2

I want to take a path for a file, open the file and read the data within it. Upon doing so, I would like to count the number of occurrences of each letter in the alphabet.

Of what I have read and heard, using try/except would be best here. I've tried my best in this, but I only managed to count the occurrences of what letters were in a string within the program, and not within the file.

I haven't a clue how to do this now, and my brain is starting to hurt....this is what I have so far:

import sys
print "Enter the file path:"
thefile = raw_input()
f = open(thefile, "r")
chars = {}
for c in f:
    try:
        chars[c]+=1
    except:
        chars[c]=1
print chars

Any help will be highly appreciated. Thank you.

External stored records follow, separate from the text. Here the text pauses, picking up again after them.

(* ===== verification/Spec.v ===== *)
(** * The specification of the point operations

    A map from versions and keys to payloads, which a write changes from its own
    version on: what [dispatch_crud] of [src/src/mv_query/dispatch.rs] promises
    for [Insert], [Update], [Delete] and [Point], each alone and in sequence. *)
From S2P Require Import Prelude OrdMap Version Interval PageLen LeafPage InternalPage Node.
From S2P Require Import Clock Gc RootIndex RetryStats Tree Traversal Query Dispatch.
From S2P Require Import Store TreeInv.

Section spec.
Context {P : Type}.
Implicit Types (H : History P).

(** From the version [w] on, the key [k] has the value [o]. *)
Definition hist_set H (w k : Z) (o : option P) : History P :=
  λ v k', if decide (k' = k ∧ (w ≤ v)%Z) then o else H v k'.

Lemma hist_set_here H w k o v : (w ≤ v)%Z → hist_set H w k o v k = o.
Proof. intros Hv. unfold hist_set. by rewrite decide_True. Qed.
Lemma hist_set_old H w k o v k' : (v < w)%Z → hist_set H w k o v k' = H v k'.
Proof. intros Hv. unfold hist_set. rewrite decide_False //. lia. Qed.
Lemma hist_set_other H w k o v k' : k' ≠ k → hist_set H w k o v k' = H v k'.
Proof. intros Hk. unfold hist_set. rewrite decide_False //. tauto. Qed.

(** What an operation that takes effect at the version [w] returns, and the
    history after it. *)
Inductive crud_spec (H : History P) (w : Z) :
    CRUDOperation P → CRUDOperationResult P → History P → Prop :=
  | spec_insert k p :
      H w k = None →
      crud_spec H w (OpInsert k p) (Inserted w) (hist_set H w k (Some p))
  | spec_insert_exists k p q :
      H w k = Some q → crud_spec H w (OpInsert k p) (ZeroAffected KeyAlreadyExists) H
  | spec_update k p q :
      H w k = Some q →
      crud_spec H w (OpUpdate k p) (Updated w) (hist_set H w k (Some p))
  | spec_update_none k p reason :
      H w k = None → reason = KeyDoesNotExist ∨ reason = KeyAlreadyDeleted →
      crud_spec H w (OpUpdate k p) (ZeroAffected reason) H
  | spec_delete k q :
      H w k = Some q → crud_spec H w (OpDelete k) (Deleted w) (hist_set H w k None)
  | spec_delete_none k reason :
      H w k = None → reason = KeyDoesNotExist ∨ reason = KeyAlreadyDeleted →
      crud_spec H w (OpDelete k) (ZeroAffected reason) H
  | spec_point k v :
      crud_spec H w (OpPoint k v) (MatchedRecords (option_list ((λ p, (k, p)) <$> H v k))) H.

(** The operations it speaks about. *)
Definition point_op (op : CRUDOperation P) : Prop :=
  match op with
  | OpInsert k _ | OpUpdate k _ | OpDelete k => Interval.contains KEYS k = true
  | OpPoint k v => Interval.contains KEYS k = true ∧ (1 ≤ v)%Z
  | _ => False
  end.

(** The version under which an operation committed, if it wrote. *)
Definition commit_of (res : CRUDOperationResult P) : option Version :=
  match res with Inserted v | Updated v | Deleted v => Some v | _ => None end.

(** A sequence of operations, from the time [t] to the time [t']: each takes
    effect at a version in between, and what commits takes a version away. *)
Inductive crud_run : History P → Z → list (CRUDOperation P) → list (CRUDOperationResult P) →
    History P → Z → Prop :=
  | run_nil H t : crud_run H t [] [] H t
  | run_cons H t op ops res ress H1 t1 H2 t2 w :
      (t ≤ w ≤ t1)%Z → (is_Some (commit_of res) → (w < t1)%Z) →
      crud_spec H w op res H1 → crud_run H1 t1 ops ress H2 t2 →
      crud_run H t (op :: ops) (res :: ress) H2 t2.

Lemma spec_commit H w op res H' v : crud_spec H w op res H' → commit_of res = Some v → v = w.
Proof. destruct 1; simpl; congruence. Qed.

Lemma spec_read_only H w op res H' : crud_spec H w op res H' → commit_of res = None → H' = H.
Proof. by destruct 1. Qed.

(** What was there before a version stays there. *)
Lemma spec_old H w op res H' v k : crud_spec H w op res H' → (v < w)%Z → H' v k = H v k.
Proof. destruct 1; intros Hv; rewrite ?hist_set_old //. Qed.

(** The other keys do not change at all. *)
Definition op_key (op : CRUDOperation P) : option Z :=
  match op with OpInsert k _ | OpUpdate k _ | OpDelete k => Some k | _ => None end.
Lemma spec_other H w op res H' v k : crud_spec H w op res H' → op_key op ≠ Some k → H' v k = H v k.
Proof. destruct 1; simpl; intros Hk; rewrite ?hist_set_other //; congruence. Qed.

Lemma run_time H t ops ress H' t' : crud_run H t ops ress H' t' → (t ≤ t')%Z.
Proof. induction 1; lia. Qed.

Lemma run_old H t ops ress H' t' v k : crud_run H t ops ress H' t' → (v < t)%Z → H' v k = H v k.
Proof.
  induction 1 as [|H t op ops res ress H1 t1 H2 t2 w Hw Hc Hs Hr IH]; [done|].
  intros Hv. rewrite IH; [|lia]. eapply spec_old; [done|lia].
Qed.

Lemma run_length H t ops ress H' t' : crud_run H t ops ress H' t' → length ress = length ops.
Proof. induction 1; simpl; congruence. Qed.

Lemma run_no_error H t ops ress H' t' :
  crud_run H t ops ress H' t' → Forall (λ res, is_err res = false) ress.
Proof. induction 1 as [|H t op ops res ress H1 t1 H2 t2 w _ _ Hs _ IH]; constructor; [by destruct Hs|done]. Qed.

(** Commits of a sequence get increasing versions. *)
Lemma run_commits H t ops ress H' t' :
  crud_run H t ops ress H' t' →
  StronglySorted Z.lt (omap commit_of ress) ∧ Forall (λ v, (t ≤ v < t')%Z) (omap commit_of ress).
Proof.
  induction 1 as [|H t op ops res ress H1 t1 H2 t2 w Hw Hc Hs Hr [IH1 IH2]].
  { split; constructor. }
  pose proof (run_time _ _ _ _ _ _ Hr) as Ht.
  cbn. destruct (commit_of res) as [v|] eqn:E.
  - pose proof (spec_commit _ _ _ _ _ _ Hs E) as ->.
    assert (w < t1)%Z by (apply Hc; eauto). split.
    + constructor; [done|]. eapply Forall_impl; [exact IH2|]. simpl. lia.
    + constructor; [lia|]. eapply Forall_impl; [exact IH2|]. simpl. lia.
  - split; [done|]. eapply Forall_impl; [exact IH2|]. simpl. lia.
Qed.
End spec.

EDIT: I forgot to say that the result I get at the minute says that the whole file is one character. The file consists of "abcdefghijklmnopqrstuvwxyz" and the resulting output is: {'"abcdefghijklmnopqrstuvwxyz"\n': 1} which it shouldn't be.

4 Answers 4

4

A slightly more elegant approach is this:

from __future__ import with_statement

from collections import defaultdict

print "Enter the file path:"
thefile = raw_input()

with open(thefile, "r") as f:
    chars = defaultdict(int)

    for line in f:
        for c in line:
            chars[c] += 1

    print dict(chars)

This uses a defaultdict to simplify the counting process, uses two loops to make sure we read each character separately without needing to read the entire file into memory, and uses a with block to ensure that the file is closed properly.

Edit:

To compute a histogram of the letters, you can use this version:

from __future__ import with_statement

from string import ascii_letters

print "Enter the file path:"
thefile = raw_input()

chars = dict(zip(ascii_letters, [0] * len(ascii_letters)))

with open(thefile, "r") as f:

    for line in f:
        for c in line:
            if c in ascii_letters:
                chars[c] += 1

for c in ascii_letters:
    print "%s: %d" % (c, chars[c])

This uses the handy string.ascii_letters constant, and shows a neat way to build the empty dictionary using zip() as well.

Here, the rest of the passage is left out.